[Source data]
Lemma executed_iteration this step s :
  executed (trace (snd (WorkflowEngine.iteration this step s))) =
  executed (trace s) ++ [WorkflowStep.name step].
Proof.
  destruct (iteration_cases this step s)
    as [[H _]|[(e & H & Hc & _)|(e & H & Hc & _)]].
  - rewrite (trace_iteration_normal _ _ _ H).
    rewrite !executed_app, !executed_fired. reflexivity.
  - rewrite (trace_iteration_throw _ _ _ _ H Hc).
    rewrite !executed_app, !executed_fired. reflexivity.
  - rewrite (trace_iteration_abort _ _ _ _ H Hc). unfold cut.
    rewrite !executed_app, !executed_fired. reflexivity.
Qed.

Lemma executed_loop this steps : forall s,
  exists k,
    executed (trace (snd (WorkflowEngine.loop this steps s))) =
    executed (trace s) ++ take k (WorkflowStep.name <$> steps).
Proof.
  induction steps as [|step rest IH]; intros s.
  - exists 0%nat. simpl. by rewrite app_nil_r.
  - rewrite loop_cons.
    destruct (fst (WorkflowEngine.iteration this step s)) as [[|]|e].
    + exists 1%nat. simpl. rewrite executed_iteration. by rewrite take_0.
    + destruct (IH (snd (WorkflowEngine.iteration this step s))) as [k Hk].
      exists (S k). rewrite Hk, executed_iteration. simpl. by rewrite <- app_assoc.
    + exists 1%nat. simpl. rewrite executed_iteration. by rewrite take_0.
Qed.

Lemma executed_conclude this r :
  executed (trace (snd (conclude this r))) = executed (trace (snd r)).
Proof.
  destruct r as [[u|e] s]; simpl; [|reflexivity].
  by rewrite trace_finished, executed_app, executed_fired, app_nil_r.
Qed.

(** C9. Two engines built from the same options, steps and observers,
    but for [maxConcurrency], run alike on every input and world: the
    same completion, the same returned context, the same final state.
    And the steps executed are, in order, an initial segment of the
    registered ones, each invoked once the iteration before it is over. *)
Theorem maxConcurrency_is_inert options steps observers input w mc mc' :
  let engine mc :=
    WorkflowEngine.addObservers observers
      (WorkflowEngine.addSteps steps
         (WorkflowEngine.new (with_maxConcurrency mc options))) in
  WorkflowEngine.execute (engine mc) input w =
    WorkflowEngine.execute (engine mc') input w /\
  exists k,
    executed (trace (snd (WorkflowEngine.execute (engine mc) input w))) =
    take k (WorkflowStep.name <$> steps).
Proof.
  intros engine. split.
  - unfold WorkflowEngine.execute, WorkflowEngine.run, WorkflowEngine.notifyObservers.
    by rewrite (loop_ext (engine mc) (engine mc')).
  - rewrite execute_unfold, executed_conclude.
    destruct (executed_loop (engine mc) (WorkflowEngine.steps (engine mc))
                (started (engine mc) input w)) as [k Hk].
    exists k. rewrite Hk, trace_started, executed_fired. reflexivity.
Qed.

(** ** The duration-aggregating observer *)

(** C10, on the code.  The start times are kept under the string
    [workflowId + ":" + stepName], which two different pairs can share.
    A new observer hears [onStepStart] for step ["b:c"] of workflow
    ["a"], and nothing else; 250 ms later it hears [onStepComplete] for
    step ["c"] of workflow ["a:b"], a pair for which no [onStepStart] was
    recorded.  It does not return at its guard: it writes a duration of
    250 ms for ["c"] into the metadata of that context, and forgets the
    start time of the other pair. *)
Lemma colliding_keys_measure_a_step_never_started :
  let a := Sample.environment_of "a" in
  let ab := Sample.later 250 (Sample.environment_of "a:b") in
  let begun := perform PerformanceObserver.new (CallStepStart "b:c" a) in
  let run := PerformanceObserver.onStepComplete begun "c" ab in
  (WorkflowContext.workflowId (ctx a), "b:c") <> (WorkflowContext.workflowId (ctx ab), "c") /\
  PerformanceObserver.key (ctx a) "b:c" = PerformanceObserver.key (ctx ab) "c" /\
  PerformanceObserver.stepStartTimes begun = {[ "a:b:c" := 1000 ]} /\
  fst run = Normal tt /\
  PerformanceObserver.stepStartTimes (fst (snd run)) = ∅ /\
  fst (snd run) <> begun /\
  recordedDuration (heap (world ab)) (WorkflowContext.metadata (ctx ab)) "c" = VUndefined /\
  recordedDuration (heap (world (snd (snd run))))
                   (WorkflowContext.metadata (ctx ab)) "c" = VNumber 250 /\
  snd (snd run) <> ab.
Proof.
  split; [discriminate|]. split; [reflexivity|]. split; [reflexivity|].
  split; [reflexivity|]. split; [vm_compute; reflexivity|].
  split; [vm_compute; discriminate|]. split; [reflexivity|].
  split; [vm_compute; reflexivity|].
  intros H. apply (f_equal (fun e => recordedDuration (heap (world e))
                              (WorkflowContext.metadata (ctx e)) "c")) in H.
  vm_compute in H. discriminate.
Qed.

(** * Further properties of the code *)

(** ** Steps that were never started *)

Lemma onStepComplete_keys this stepName e k :
  PerformanceObserver.stepStartTimes this !! k = None ->
  PerformanceObserver.stepStartTimes
    (fst (snd (PerformanceObserver.onStepComplete this stepName e))) !! k = None.
Proof.
  intros H. unfold PerformanceObserver.onStepComplete.
  destruct (PerformanceObserver.unset _); [exact H|].
  destruct (PerformanceObserver.recordStepDuration _ _ _) as [[u|err] e']; [|exact H].
  simpl. by apply lookup_delete_None; right.
Qed.

Lemma unrecorded_after_calls calls : forall this k,
  PerformanceObserver.stepStartTimes this !! k = None ->
  Forall (fun c => startedKey c <> Some k) calls ->
  PerformanceObserver.stepStartTimes (fold_left perform calls this) !! k = None.
Proof.
  induction calls as [|c calls IH]; intros this k Hk Hcalls; [exact Hk|].
  inversion Hcalls as [|? ? Hc Hrest]; subst. simpl. apply IH; [|exact Hrest].
  destruct c as [n e|n e|n err e]; simpl in *.
  - rewrite lookup_insert_ne; [exact Hk | congruence].
  - by apply onStepComplete_keys.
  - by apply onStepComplete_keys.
Qed.

(** Where the identifiers hold no colon, the key tells the pair. *)
Lemma key_injective_at c id : forall id' n n',
  is_colon c = true ->
  colon_free id = true -> colon_free id' = true ->
  id +:+ String c n = id' +:+ String c n' -> id = id' /\ n = n'.
Proof.
  induction id as [|a id IH]; intros [|a' id'] n n' Hc Hid Hid' H;
    cbn [String.app colon_free] in H, Hid, Hid'.
  - by injection H as ->.
  - injection H as <- _. by rewrite Hc in Hid'.
  - injection H as -> _. by rewrite Hc in Hid.
  - injection H as <- H.
    apply andb_prop in Hid as [_ Hid]. apply andb_prop in Hid' as [_ Hid'].
    by destruct (IH id' n n' Hc Hid Hid' H) as [-> ->].
Qed.

Lemma key_injective id id' n n' :
  colon_free id = true -> colon_free id' = true ->
  id +:+ ":" +:+ n = id' +:+ ":" +:+ n' -> id = id' /\ n = n'.
Proof.
  apply (key_injective_at (Ascii.Ascii false true false true true true false false)).
  reflexivity.
Qed.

# Task to carry out
Within the records above, determine how many lines contain the word "code". Respond with that number and no other text.

# Reply to the exercise
2